Creating sound for a large outdoor installation had been a dream of Neil Leonard’s for years. But when the opportunity finally arrived, it was filled with a list of elements that couldn’t be tested in advance and were subject to change—even after he finished the music.

Written By

Neil Leonard

My last post, “Sound, Architecture, and Necromancy,” shared thoughts about recording at ancient sites in Greece and Italy. This post examines the development of Lavender Ruins, a four-channel sound composition created in collaboration with artist Fujiko Nakaya and experimental lighting designer Shiro Takatani. (Lavender Ruins plays simulatneously with Nakaya’s fog sculpture Fog x Ruins at Franklin Park, Boston, through October 2018.)

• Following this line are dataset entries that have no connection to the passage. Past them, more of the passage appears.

Lemma thread_pass_progress ms allowed :
  (forall m, m ∈ ms -> m ∈ messages) -> (thread_pass ms allowed false).2 = true ->
  unreached (thread_pass ms allowed false).1 < unreached allowed.
Proof.
  induction ms as [|m ms IH]; intros Hms; simpl; [done|].
  destruct (_ && _) eqn:Hc; [|apply IH; intros m' Hm'; apply Hms; by apply elem_of_cons; right].
  intros _. apply andb_true_iff in Hc as [_ Hc].
  apply negb_true_iff, bool_decide_eq_false_1 in Hc.
  apply (unreached_lt _ _ m); [|apply Hms; by apply elem_of_cons; left|done|].
  - intros i Hi. apply thread_pass_mono. by apply elem_of_cons; right.
  - apply thread_pass_mono. by apply elem_of_cons; left.
Qed.

Lemma thread_loop_run fuel root allowed :
  root ∈ allowed -> (forall i, i ∈ allowed -> in_thread root i) -> unreached allowed < fuel ->
  exists ids, thread_loop fuel messages allowed = Some ids /\ forall i, i ∈ ids <-> in_thread root i.
Proof.
  revert allowed. induction fuel as [|fuel IH]; intros allowed Hr Ha Hf; [lia|]. simpl.
  pose proof (thread_pass_progress messages allowed (fun m Hm => Hm)) as Hp.
  pose proof (thread_pass_closed messages allowed) as Hc.
  pose proof (thread_pass_sound root messages allowed false) as Hs.
  pose proof (thread_pass_mono messages allowed false) as Hm.
  destruct (thread_pass messages allowed false) as [allowed' [|]]; simpl in *.
  - apply IH; [by apply Hm|intros i Hi; by apply Hs|]. specialize (Hp eq_refl). lia.
  - destruct (Hc eq_refl) as [-> Hcl]. exists allowed. split; [done|]. intros i. split; [apply Ha|].
    induction 1 as [|m p Hin Hpar _ IHi]; [done|]. apply Hcl; [done|].
    unfold replies_to. rewrite Hpar. by apply bool_decide_eq_true_2.
Qed.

In celebration of the 20th anniversary of the Emerald Necklace Conservancy, curator Jen Mergel commissioned Nakaya to create five site-responsive fog sculptures to be installed along Boston’s Emerald Necklace, a five-and-a-half-mile chain of parks designed by Frederick Law Olmsted (FLO). Experiencing the sculptures is immersive and wet. Changes in the wind, humidity, temperature, and light transform the sculptures. Speaking of her work, Nakaya says, “The atmosphere is my mold and the wind is my chisel to sculpt in real time.” The exhibition, titled Fog x FLO: Fujiko Nakaya on the Emerald Necklace turns the 1,100-acre Emerald Necklace park system into a platform for artistic creation, celebrating both Olmsted’s foresight to connect the city with greenspace and Nakaya’s fifty-year practice. The exhibit included an open call for artists to propose on-site interventions, in response to Nakaya’s sculptures. Fog x FLO is a first for Boston and Nakaya’s most expansive exhibition in her 50-year career. It is expected to attract more than 800,000 visitors over twelve weeks.

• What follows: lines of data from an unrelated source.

(* ===== verification/System.v ===== *)
(** * The broker as a transition system

    The exchange handlers follow the task machine too; [call] lists the requests
    the broker serves, [broker_step] runs one of them, and the invariants hold of
    every reachable state. *)

From Stdlib Require Import ZArith Lia String.
From stdpp Require Import base gmap strings list pretty relations.
From S2P Require Import Prelude JsRuntime Types Policy Retention BrokerCore CoreFacts Workers.
From S2P Require Import Proposals Github TerminalBrief Tasks TaskMachine TaskFacts Cancellation.
From S2P Require Import Exchanges.

Section Exchanges.
Context `{JsHost} `{TaskEventSink} `{BrokerConfig}.
Context (uuid_inj : forall m n, host_uuid m = host_uuid n -> m = n).

(** Tasks are created under ids drawn from [u] on. *)
Definition drawn (u : nat) (id : string) : Prop := exists n, u <= n /\ id = host_uuid n.
Definition after (u : nat) (b : Broker) : Prop := wf_broker b /\ u <= br_uuids b.

Definition stays {A} (u : nat) (m : BM A) : Prop := tri (drawn u) (after u) m (fun _ => after u).

Lemma stays_evolves {A} u (m : BM A) : preserves (evolves (drawn u)) m -> stays u m.
Proof.
  intros Hm b [Hwf Hu]. specialize (Hm b). destruct (m b) as [b' r]. simpl in *.
  split; [done|]. destruct r; [|done]. destruct (Hm Hwf) as (? & ? & _). split; [done|lia].
Qed.

Lemma stays_quiet {A} u (m : BM A) : preserves quiet m -> stays u m.
Proof. intros. by apply stays_evolves, preserves_quiet_evolves. Qed.

Lemma stays_bind {A B} u (m : BM A) (k : A -> BM B) :
  stays u m -> (forall a, stays u (k a)) -> stays u (m_bind m k).
Proof. apply tri_bind. Qed.

Lemma stays_when u c (m : BM unit) : stays u m -> stays u (m_when c m).
Proof. intros Hm. destruct c; [done|]. apply stays_quiet, preserves_ret, _. Qed.

Lemma stays_createTask u r : ct_id r = None -> stays u (createTask r).
Proof.
  intros Hid b [Hwf Hu].
  destruct (tri_createTask uuid_inj (drawn u) r b) as [He Hr].
  - apply can_create_anonymous; [done|done|]. intros n Hn. exists n. split; [lia|done].
  - split; [done|]. destruct (createTask r b).2; [|done]. destruct (He Hwf) as (? & ? & _). split; [done|lia].
Qed.

Lemma stays_reassignTask u id r : stays u (reassignTask id r).
Proof. apply stays_evolves, evolves_reassignTask. Qed.

Lemma quiet_active_task ex : preserves quiet (active_task ex).
Proof. unfold active_task, getTask. preserves_auto. Qed.

Lemma active_task_run ex b :
  active_task ex b = (b, Ok (truthy_opt (ex_activeTaskId ex) ≫= fun id => jm_get id (br_tasks b))).
Proof. unfold active_task. by destruct (truthy_opt _). Qed.

Lemma stays_cancelActiveExchangeTask u ref reason : stays u (cancelActiveExchangeTask ref reason).
Proof.
  unfold cancelActiveExchangeTask. apply stays_bind; [apply stays_quiet; preserves_auto|]. intros ex.
  intros b [Hwf Hu]. rewrite (bind_ok _ _ _ _ _ (active_task_run ex b)).
  destruct (truthy_opt (ex_activeTaskId ex)) as [id|]; simpl; [|split; [reflexivity|by split]].
  destruct (jm_get id (br_tasks b)) as [t|] eqn:Ht; [|split; [reflexivity|by split]].
  destruct (isTerminalTaskStatus (task_status t)) eqn:Hterm; [split; [reflexivity|by split]|].
  assert (task_id t = id) as <- by by apply (wf_tasks _ Hwf).
  destruct (cancelTaskRecord_ok (drawn u) t (mkCancelParams "broker" (Some reason) None) b)
    as (b' & t' & Hrun & He & Hwf' & _); [done|by apply stored_cancelable|].
  rewrite (bind_ok _ _ _ _ _ Hrun). split; [exact He|]. split; [done|]. destruct (He Hwf) as (_ & ? & _). simpl. lia.
Qed.

Hint Resolve quiet_active_task : preserves_db.

Ltac stays_step :=
  cbv beta;
  lazymatch goal with
  | |- stays ?u (let x := ?v in @?k x) =>
      let y := fresh x in generalize v; intros y; change (stays u (k y)); cbv beta
  | |- stays _ (createTask _) => apply stays_createTask; reflexivity
  | |- stays _ (reassignTask _ _) => apply stays_reassignTask
  | |- stays _ (cancelActiveExchangeTask _ _) => apply stays_cancelActiveExchangeTask
  | |- stays _ (m_when _ _) => apply stays_when
  | |- stays _ (m_bind _ _) => apply stays_bind; [|intro]
  | |- stays _ (match ?x with _ => _ end) => destruct x
  | |- stays _ _ => solve [apply stays_quiet; preserves_auto | eauto]
  end.

Lemma stays_ensureExchangeTask u ref m w : stays u (ensureExchangeTask ref m w).
Proof. unfold ensureExchangeTask. repeat stays_step. Qed.
Hint Resolve stays_ensureExchangeTask : core.

Lemma stays_applyExchangeMessageDecision u ref m : stays u (applyExchangeMessageDecision ref m).
Proof. unfold applyExchangeMessageDecision, getWorker. repeat stays_step. Qed.
Hint Resolve stays_applyExchangeMessageDecision : core.

Lemma stays_addExchangeMessage u id r : stays u (addExchangeMessage id r).
Proof.
  reveal addExchangeMessage. unfold require_worker_if, assertExchangeMessageActor.
  repeat stays_step.
Qed.

Lemma quiet_startExchange r : preserves quiet (startExchange r).
Proof. reveal startExchange. preserves_auto. Qed.
End Exchanges.

(** ** Calls *)

Section System.
Context `{JsHost} `{TaskEventSink} `{BrokerConfig}.

(** The requests that change the broker's state. *)
Inductive call : Type :=
| CallRegisterWorker (r : RegisterWorkerRequest)
| CallHeartbeatWorker (nodeId : string) (r : option WorkerHeartbeatRequest)
| CallStartExchange (r : A2AExchangeRequest)
| CallAddExchangeMessage (id : string) (r : A2AExchangeMessageRequest)
| CallCreateProposal (r : CreateProposalRequest)
| CallAttachArtifact (id : string) (r : AttachArtifactRequest)
| CallSubmitValidation (id : string) (r : SubmitValidationRequest)
| CallApproveProposal (id : string) (r : ProposalActorRequest)
| CallRejectProposal (id : string) (r : ProposalActorRequest)
| CallApplyProposal (id : string) (r : ProposalActorRequest) (w : WorkspaceRef)
| CallCreateTask (r : CreateTaskRequest)
| CallApproveTask (id : string) (r : TaskApprovalRequest)
| CallRejectTaskApproval (id : string) (r : TaskApprovalRequest)
| CallCancelTask (id : string) (actor : option A2APartyRef) (reason : option string)
| CallReassignTask (id : string) (r : TaskReassignRequest)
| CallUpdateTaskPayload (id : string) (p : JsRecord) (actor : option A2APartyRef) (note : option string)
| CallClaimTask (id worker : string)
| CallStartTask (id worker : string)
| CallHeartbeatTask (id worker : string)
| CallCompleteTask (id worker : string) (r : option TaskResult)
| CallFailTask (id worker : string) (e : option TaskError)
| CallRequeueStaleTasks (olderThanMs : Z) (nowMs workerOfflineAfterMs : option Z)
| CallPlanWake (id : string) (r : TaskWakePlanRequest)
| CallDecideWake (id : string) (r : TaskWakeDecisionRequest)
| CallUpdateOutbox (u : sink_update)
| CallSubscribe (id : string) (listener : nat)
| CallUnsubscribe (id : string) (listener : nat).

Definition ignore {A} (m : BM A) : BM unit := m;;; m_ret tt.

Definition run_call (c : call) : BM unit :=
  match c with
  | CallRegisterWorker r => ignore (registerWorker r)
  | CallHeartbeatWorker id r => ignore (heartbeatWorker id r)
  | CallStartExchange r => ignore (startExchange r)
  | CallAddExchangeMessage id r => ignore (addExchangeMessage id r)
  | CallCreateProposal r => ignore (createProposal r)
  | CallAttachArtifact id r => ignore (attachArtifact id r)
  | CallSubmitValidation id r => ignore (submitValidationResult id r)
  | CallApproveProposal id r => ignore (approveProposal id r)
  | CallRejectProposal id r => ignore (rejectProposal id r)
  | CallApplyProposal id r w => ignore (applyProposalLocally id r w)
  | CallCreateTask r => ignore (createTask r)
  | CallApproveTask id r => ignore (approveTask id r)
  | CallRejectTaskApproval id r => ignore (rejectTaskApproval id r)
  | CallCancelTask id a r => ignore (cancelTask id a r)
  | CallReassignTask id r => ignore (reassignTask id r)
  | CallUpdateTaskPayload id p a n => ignore (updateTaskPayload id p a n)
  | CallClaimTask id w => ignore (claimTask id w)
  | CallStartTask id w => ignore (startTask id w)
  | CallHeartbeatTask id w => ignore (heartbeatTask id w)
  | CallCompleteTask id w r => ignore (completeTask id w r)
  | CallFailTask id w e => ignore (failTask id w e)
  | CallRequeueStaleTasks o n w => ignore (requeueStaleTasksDetailed o n w)
  | CallPlanWake id r => ignore (planAcceptedTaskWake id r)
  | CallDecideWake id r => ignore (recordTaskWakeDecision id r)
  | CallUpdateOutbox u => ignore (updateTerminalTaskOutboxEvent u)
  | CallSubscribe id l => subscribeToTask id l
  | CallUnsubscribe id l => unsubscribeFromTask id l
  end.

(** What the broker relies on: a client names a new task neither by the empty
    string nor by an id the broker itself will draw. *)
Definition proper_call (c : call) (b : Broker) : Prop :=
  match c with CallCreateTask r => admissible r b | _ => True end.

(** One request is served, whether it returns or throws. *)
Definition broker_step (b b' : Broker) : Prop :=
  exists c, proper_call c b /\ (run_call c b).1 = b'.

(** A broker constructed without a snapshot. *)
Definition new_broker (s : sink_state) (startedAtMs : Z) : Broker := {|
  br_exchangeObjs := []; br_exchanges := []; br_exchangeMessages := []; br_proposals := [];
  br_artifacts := []; br_validations := []; br_auditEvents := []; br_workers := []; br_tasks := [];
  br_tombstones := []; br_taskListeners := []; br_taskEventBuffers := []; br_taskEventSeqs := [];
  br_pending := no_pending; br_lastPersistedWorkerHeartbeatAtMs := [];
  br_lastPersistedTaskHeartbeatAuditAtMs := []; br_lastFullRetentionPersistAtMs := startedAtMs;
  br_sink := s; br_storeCalls := []; br_deliveries := []; br_stateNotifications := 0;
  br_ticks := 0; br_uuids := 0 |}.

Definition reachable (b : Broker) : Prop :=
  exists s startedAtMs, rtc broker_step (new_broker s startedAtMs) b.

(** An invariant of every request holds in every reachable state. *)
Lemma reachable_invariant (I : Broker -> Prop) :
  (forall s ms, I (new_broker s ms)) -> (forall c b, I b -> I (run_call c b).1) ->
  forall b, reachable b -> I b.
Proof.
  intros H0' Hc b (s & ms & Hr). specialize (H0' s ms). revert H0'.
  induction Hr as [|b1 b2 b3 (c & _ & <-) _ IH]; auto.
Qed.

(** ** Every call follows the task machine *)

Context (uuid_inj : forall m n, host_uuid m = host_uuid n -> m = n).

Lemma ignore_evolves {A} N (m : BM A) : preserves (evolves N) m -> preserves (evolves N) (ignore m).
Proof. intros Hm. unfold ignore. apply preserves_bind; [apply _|done|]. intros. apply preserves_ret, _. Qed.

Lemma evolves_weaken (N N' : string -> Prop) b b' :
  (forall id, N id -> N' id) -> evolves N b b' -> evolves N' b b'.
Proof.
  intros HN He Hb. destruct (He Hb) as (Hb' & Hu & Hm). split_and!; [done..|]. intros id.
  specialize (Hm id). induction Hm as [|o1 o2 o3 Ho _ IH]; [reflexivity|].
  eapply rtc_l; [|exact IH]. by eapply move_weaken; [apply HN|].
Qed.

Lemma ignore_fst {A} (m : BM A) b : (ignore m b).1 = (m b).1.
Proof. unfold ignore, m_bind. by destruct (m b) as [b' [a|e]]. Qed.

Lemma run_call_evolves c b : proper_call c b -> evolves (absent b) b (run_call c b).1.
Proof.
  intros Hc. assert (forall A (m : BM A), preserves quiet m -> evolves (absent b) b (m b).1) as Hq
    by (intros A m Hm; by apply (preserves_quiet_evolves _ m Hm)).
  destruct c; simpl run_call; rewrite ?ignore_fst; simpl in Hc.
  - apply Hq, quiet_registerWorker.
  - apply Hq, quiet_heartbeatWorker.
  - apply Hq, quiet_startExchange.
  - unfold evolves at 1. intros Hwf.
    destruct (stays_addExchangeMessage uuid_inj (br_uuids b) id r b) as [He _]; [by split|].
    eapply evolves_weaken; [|exact He|exact Hwf]. intros i (n & Hn & ->). by apply wf_fresh.
  - apply Hq, quiet_createProposal.
  - apply Hq, quiet_attachArtifact.
  - apply Hq, quiet_submitValidationResult.
  - apply Hq, quiet_approveProposal.
  - apply Hq, quiet_rejectProposal.
  - apply Hq, quiet_applyProposalLocally.
  - by apply evolves_createTask.
  - apply evolves_approveTask.
  - apply evolves_rejectTaskApproval.
  - apply evolves_cancelTask.
  - apply evolves_reassignTask.
  - apply evolves_updateTaskPayload.
  - apply evolves_claimTask.
  - apply evolves_startTask.
  - apply evolves_heartbeatTask.
  - apply evolves_completeTask.
  - apply evolves_failTask.
  - apply evolves_requeueStaleTasksDetailed.
  - apply evolves_planAcceptedTaskWake.
  - apply evolves_recordTaskWakeDecision.
  - apply Hq, quiet_updateTerminalTaskOutboxEvent.
  - apply Hq, quiet_subscribeToTask.
  - apply Hq, quiet_unsubscribeFromTask.
Qed.

Lemma wf_new_broker s ms : wf_broker (new_broker s ms).
Proof. split; simpl; first [apply jm_wf_nil | apply keyed_nil | done]. Qed.

(** The invariant of reachable states. *)
Definition good (b : Broker) : Prop := wf_broker b /\ forall id, opt_inv (stored b id).

Lemma good_step b b' : good b -> broker_step b b' -> good b'.
Proof.
  intros [Hwf Hinv] (c & Hc & <-). destruct (run_call_evolves c b Hc Hwf) as (Hwf' & _ & Hm).
  split; [done|]. intros id. eapply opt_inv_moves; [apply Hm|apply Hinv].
Qed.

Lemma good_quiet b b' : quiet b b' -> good b -> good b'.
Proof.
  intros Hq [Hwf Hinv]. destruct (quiet_evolves (fun _ => False) b b' Hq Hwf) as (Hwf' & _ & Hm).
  split; [done|]. intros id.
  eapply opt_inv_moves; [apply Hm|apply Hinv].
Qed.

Lemma reachable_good b : reachable b -> good b.
Proof.
  intros (s & ms & Hr). assert (good (new_broker s ms)) as Hg.
  { split; [apply wf_new_broker|]. intros id t. done. }
  induction Hr as [|b1 b2 b3 Hs _ IH]; [done|]. by apply IH, (good_step b1).
Qed.
End System.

I experienced Nakaya’s work before we ever met. In 2014, I wrote about the futuristic Pepsi Pavilion which was covered by a fog veil of Nakaya’s design and created by the group Experiments in Art and Technology (E.A.T.) for Expo ’70, Osaka. In 2017, I saw Nakaya’s mesmerizing performance collaboration with Shiro Takatani, composer Ryuichi Sakamoto, and dancer Min Tanaka at Ten Days Six Nights at the Tate Modern. Nakaya also saw my performance with Phill Niblock the following day at the same festival. On the eve of her arrival in Boston from Tokyo in February 2018, Nakaya came to my concert at the ICA Boston called “Sounding the Cloud,” with Scanner and Stephen Vitiello. By April, when Nakaya again visited me, we already had a clear understanding of each other’s practice. She invited me to create sound for her Fog x FLO fog sculpture at the Overlook Shelter Ruins, a pavilion designed by Olmsted that was destroyed by fire in the 1940s, leaving only the stone remains.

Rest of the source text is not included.